Speaking of weaning, that process has begun. The only thing I've read online about breast cancer has to do with nursing, because I just want to avoid the pitfalls of reading online. So many women are militant about continuing nursing, but everyone in the medical community is telling me to wean as soon as possible. And the reality for me is somewhere in between. I absolutely want to be done nursing by the time I have surgery. How the hell would I deal with that? I might only have one breast, and I'll be laid up for a while. That just isn't going to happen. But I don't want to have too much pain or hormonal fluctuation by stopping too fast, and I'm already sad about one of my breasts being a harbinger of suffering, so I want to continue for a little while longer. Augie actually prefers the left side, so there's one person who doesn't care about the cancer. I've put the pump away, and I'm going to nurse maybe three times a day this weekend, then move to two by Sunday or Monday, then move to one. I wanted to give him at least one year, but shit happens I guess. It's more about me than him anyway. He'd rather just stuff puffs and wagon wheels in his mouth anyway.

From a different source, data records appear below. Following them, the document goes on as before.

(* ===== verification/Dns.v ===== *)
(** * DNS messages (src/vendor/github.com/miekg/dns)

    The part of the DNS library that the server's replies go through: the
    message type, [SetReply] and [SetRcode], EDNS0 and the length of a
    message with name compression, which decides about truncation. *)

From S2P Require Import Prelude GoStrings GoNet.

(** ** Messages *)

Record RR_Header := {
  Hdr_Name : string; Hdr_Rrtype : Z; Hdr_Class : Z; Hdr_Ttl : Z }.

Definition TypeA : Z := 1.
Definition TypeNS : Z := 2.
Definition TypeSOA : Z := 6.
Definition TypeAAAA : Z := 28.
Definition TypeSRV : Z := 33.
Definition TypeOPT : Z := 41.
Definition TypeANY : Z := 255.
Definition ClassINET : Z := 1.

Definition RcodeSuccess : Z := 0.
Definition RcodeServerFailure : Z := 2.
Definition RcodeNameError : Z := 3.
Definition RcodeRefused : Z := 5.
Definition OpcodeQuery : Z := 0.

Definition MinMsgSize : Z := 512.
Definition MaxMsgSize : Z := 65535.

(** A resource record.  The server makes A, NS, SOA and SRV records; a
    forwarded reply may hold any other type, of which only the length of the
    data ([rdlen]) and the names that take part in compression matter here.
    [OPT] has the lengths of its packed options. *)
Inductive RR :=
| RR_A (h : RR_Header) (ip : IP)
| RR_NS (h : RR_Header) (ns : string)
| RR_SOA (h : RR_Header) (ns mbox : string) (serial refresh retry expire minttl : Z)
| RR_SRV (h : RR_Header) (priority weight port : Z) (target : string)
| RR_OPT (h : RR_Header) (options : list Z)
| RR_Other (h : RR_Header) (rdlen : Z) (names : list string).

Definition Header (r : RR) : RR_Header :=
  match r with
  | RR_A h _ | RR_NS h _ | RR_SOA h _ _ _ _ _ _ _ | RR_SRV h _ _ _ _
  | RR_OPT h _ | RR_Other h _ _ => h
  end.

Record Question := { Q_Name : string; Q_Qtype : Z; Q_Qclass : Z }.

Record Msg := {
  Id : Z; Response : bool; Opcode : Z; Authoritative : bool; Truncated : bool;
  RecursionDesired : bool; RecursionAvailable : bool; Zero : bool;
  AuthenticatedData : bool; CheckingDisabled : bool; Rcode : Z;
  Compress : bool;
  Questions : list Question; Answer : list RR; Ns : list RR; Extra : list RR }.

(** [new(dns.Msg)] *)
Definition Msg0 : Msg :=
  {| Id := 0; Response := false; Opcode := 0; Authoritative := false; Truncated := false;
     RecursionDesired := false; RecursionAvailable := false; Zero := false;
     AuthenticatedData := false; CheckingDisabled := false; Rcode := 0; Compress := false;
     Questions := []; Answer := []; Ns := []; Extra := [] |}.

(** ** Field updates *)

Definition set_header (m : Msg) (aa ra tc : bool) (rcode : Z) (compress : bool) : Msg :=
  {| Id := Id m; Response := Response m; Opcode := Opcode m; Authoritative := aa; Truncated := tc;
     RecursionDesired := RecursionDesired m; RecursionAvailable := ra; Zero := Zero m;
     AuthenticatedData := AuthenticatedData m; CheckingDisabled := CheckingDisabled m;
     Rcode := rcode; Compress := compress;
     Questions := Questions m; Answer := Answer m; Ns := Ns m; Extra := Extra m |}.

Definition set_sections (m : Msg) (an ns ex : list RR) : Msg :=
  {| Id := Id m; Response := Response m; Opcode := Opcode m; Authoritative := Authoritative m;
     Truncated := Truncated m; RecursionDesired := RecursionDesired m;
     RecursionAvailable := RecursionAvailable m; Zero := Zero m;
     AuthenticatedData := AuthenticatedData m; CheckingDisabled := CheckingDisabled m;
     Rcode := Rcode m; Compress := Compress m;
     Questions := Questions m; Answer := an; Ns := ns; Extra := ex |}.

Definition set_Truncated (m : Msg) (b : bool) : Msg :=
  set_header m (Authoritative m) (RecursionAvailable m) b (Rcode m) (Compress m).
Definition set_Rcode (m : Msg) (rc : Z) : Msg :=
  set_header m (Authoritative m) (RecursionAvailable m) (Truncated m) rc (Compress m).
Definition set_Compress (m : Msg) (b : bool) : Msg :=
  set_header m (Authoritative m) (RecursionAvailable m) (Truncated m) (Rcode m) b.
Definition set_Answer (m : Msg) (l : list RR) : Msg := set_sections m l (Ns m) (Extra m).
Definition set_Ns (m : Msg) (l : list RR) : Msg := set_sections m (Answer m) l (Extra m).
Definition set_Extra (m : Msg) (l : list RR) : Msg := set_sections m (Answer m) (Ns m) l.

(** ** Replies *)

Definition SetReply (dns request : Msg) : Msg :=
  {| Id := Id request; Response := true; Opcode := OpcodeQuery;
     Authoritative := Authoritative dns; Truncated := Truncated dns;
     RecursionDesired := RecursionDesired request;
     RecursionAvailable := RecursionAvailable dns; Zero := Zero dns;
     AuthenticatedData := AuthenticatedData dns; CheckingDisabled := CheckingDisabled dns;
     Rcode := RcodeSuccess; Compress := Compress dns;
     Questions := match Questions request with q :: _ => [q] | [] => Questions dns end;
     Answer := Answer dns; Ns := Ns dns; Extra := Extra dns |}.

Definition SetRcode (dns request : Msg) (rcode : Z) : Msg :=
  set_Rcode (SetReply dns request) rcode.

(** The first record of type OPT; the type assertion fails when a record with
    that type is not an [OPT]. *)
Fixpoint find_opt (l : list RR) : go (option RR) :=
  match l with
  | [] => Ret None
  | r :: l =>
      if (Hdr_Rrtype (Header r) =? TypeOPT)%Z
      then match r with RR_OPT _ _ => Ret (Some r) | _ => Panic TypeAssertion end
      else find_opt l
  end.

Definition IsEdns0 (dns : Msg) : go (option RR) := find_opt (Extra dns).

Definition UDPSize (opt : RR) : Z := Hdr_Class (Header opt).

(** ** Labels of a name *)

(** [NextLabel] on the rest of a name: the rest after the next label, and
    whether the end was reached. *)
Fixpoint next_label (quote : bool) (t : string) : string * bool :=
  match t with
  | EmptyString => (EmptyString, true)
  | String c t' =>
      match t' with
      | EmptyString => (EmptyString, true)
      | _ =>
          if bool_decide (c = "\"%char) then next_label (negb quote) t'
          else if bool_decide (c = "."%char) then
            if quote then next_label (negb quote) t' else (t', false)
          else next_label false t'
      end
  end.

Definition NextLabel (t : string) : string * bool := next_label false t.

(** [Split]: the rests of a name from each of its labels. *)
Fixpoint label_rests (fuel : nat) (t : string) : list string :=
  match fuel with
  | 0 => [t]
  | S fuel =>
      let '(r, e) := NextLabel t in
      t :: (if e then [] else label_rests fuel r)
  end.

Definition Split_labels (s : string) : list string :=
  if bool_decide (s = ".") then [] else label_rests (String.length s) s.

(** ** Compressed length

    The compression map: its keys (the value of a key is its length). *)

Definition compressionLenHelper (c : gset string) (s : string) : gset string :=
  foldr (λ pref c, {[pref]} ∪ c) c (Split_labels s).

Fixpoint search_rests (fuel : nat) (c : gset string) (t : string) : option Z :=
  if bool_decide (t ∈ c) then Some (Z.of_nat (String.length t))
  else
    match fuel with
    | 0 => None
    | S fuel =>
        let '(r, e) := NextLabel t in
        if e then
          if bool_decide (r ∈ c) then Some (Z.of_nat (String.length r)) else None
        else search_rests fuel c r
    end.

Definition compressionLenSearch (c : gset string) (s : string) : option Z :=
  if bool_decide (s = "") then None else search_rests (String.length s) c s.

(** The names in the data of a record that take part in compression. *)
Definition compress_names (r : RR) : list string :=
  match r with
  | RR_NS _ ns => [ns]
  | RR_SOA _ ns mbox _ _ _ _ _ => [ns; mbox]
  | RR_Other _ _ names => names
  | _ => []
  end.

Definition compressionLenHelperType (c : gset string) (r : RR) : gset string :=
  foldl compressionLenHelper c (compress_names r).

(** The lengths found are added up; [None] when no name is found. *)
Definition compressionLenSearchType (c : gset string) (r : RR) : option Z :=
  foldl (λ acc n,
      match acc, compressionLenSearch c n with
      | None, k => k
      | Some a, None => Some a
      | Some a, Some k => Some (a + k)%Z
      end) None (compress_names r).

Definition slen (s : string) : Z := Z.of_nat (String.length s).

Definition Hdr_len (h : RR_Header) : Z := (slen (Hdr_Name h) + 1 + 10)%Z.

Definition Question_len (q : Question) : Z := (slen (Q_Name q) + 1 + 4)%Z.

Definition RR_len (r : RR) : Z :=
  match r with
  | RR_A h _ => Hdr_len h + 4
  | RR_NS h ns => Hdr_len h + (slen ns + 1)
  | RR_SOA h ns mbox _ _ _ _ _ => Hdr_len h + (slen ns + 1) + (slen mbox + 1) + 20
  | RR_SRV h _ _ _ target => Hdr_len h + (slen target + 1) + 6
  | RR_OPT h options => Hdr_len h + foldr (λ o l, 4 + o + l)%Z 0%Z options
  | RR_Other h rdlen _ => Hdr_len h + rdlen
  end.

(** [l += 1 - k] when a name was found. *)
Definition saved (k : option Z) : Z := match k with Some k => 1 - k | None => 0 end.

(** One record of a section: the length so far and the compression map. *)
Definition len_step (compress : bool) (st : Z * gset string) (r : RR) : Z * gset string :=
  let '(l, c) := st in
  let l := (l + RR_len r)%Z in
  if compress then
    let name := Hdr_Name (Header r) in
    let l := (l + saved (compressionLenSearch c name))%Z in
    let c := compressionLenHelper c name in
    let l := (l + saved (compressionLenSearchType c r))%Z in
    (l, compressionLenHelperType c r)
  else (l, c).

Definition len_question (compress : bool) (st : Z * gset string) (q : Question) : Z * gset string :=
  let '(l, c) := st in
  ((l + Question_len q)%Z, if compress then compressionLenHelper c (Q_Name q) else c).

Definition Len (m : Msg) : Z :=
  let st := foldl (len_question (Compress m)) (12%Z, ∅) (Questions m) in
  let st := foldl (len_step (Compress m)) st (Answer m) in
  let st := foldl (len_step (Compress m)) st (Ns m) in
  let st := foldl (len_step (Compress m)) st (Extra m) in
  st.1.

This blog is also more about me--I will confess to doing it because it's just too hard to tell people one at a time or update people who are concerned with my progress. So that's my motivation, but in the end I feel better for doing it too. I'm starting to realize that for a while this will be the focus of everything for me, but that someday it won't be, and I'll be one of those people that other women call when they get that bad news and need to feel a little better. Until then, I'll be one of those annoying bloggers. Feel free to tell me when I'm full of it, okay?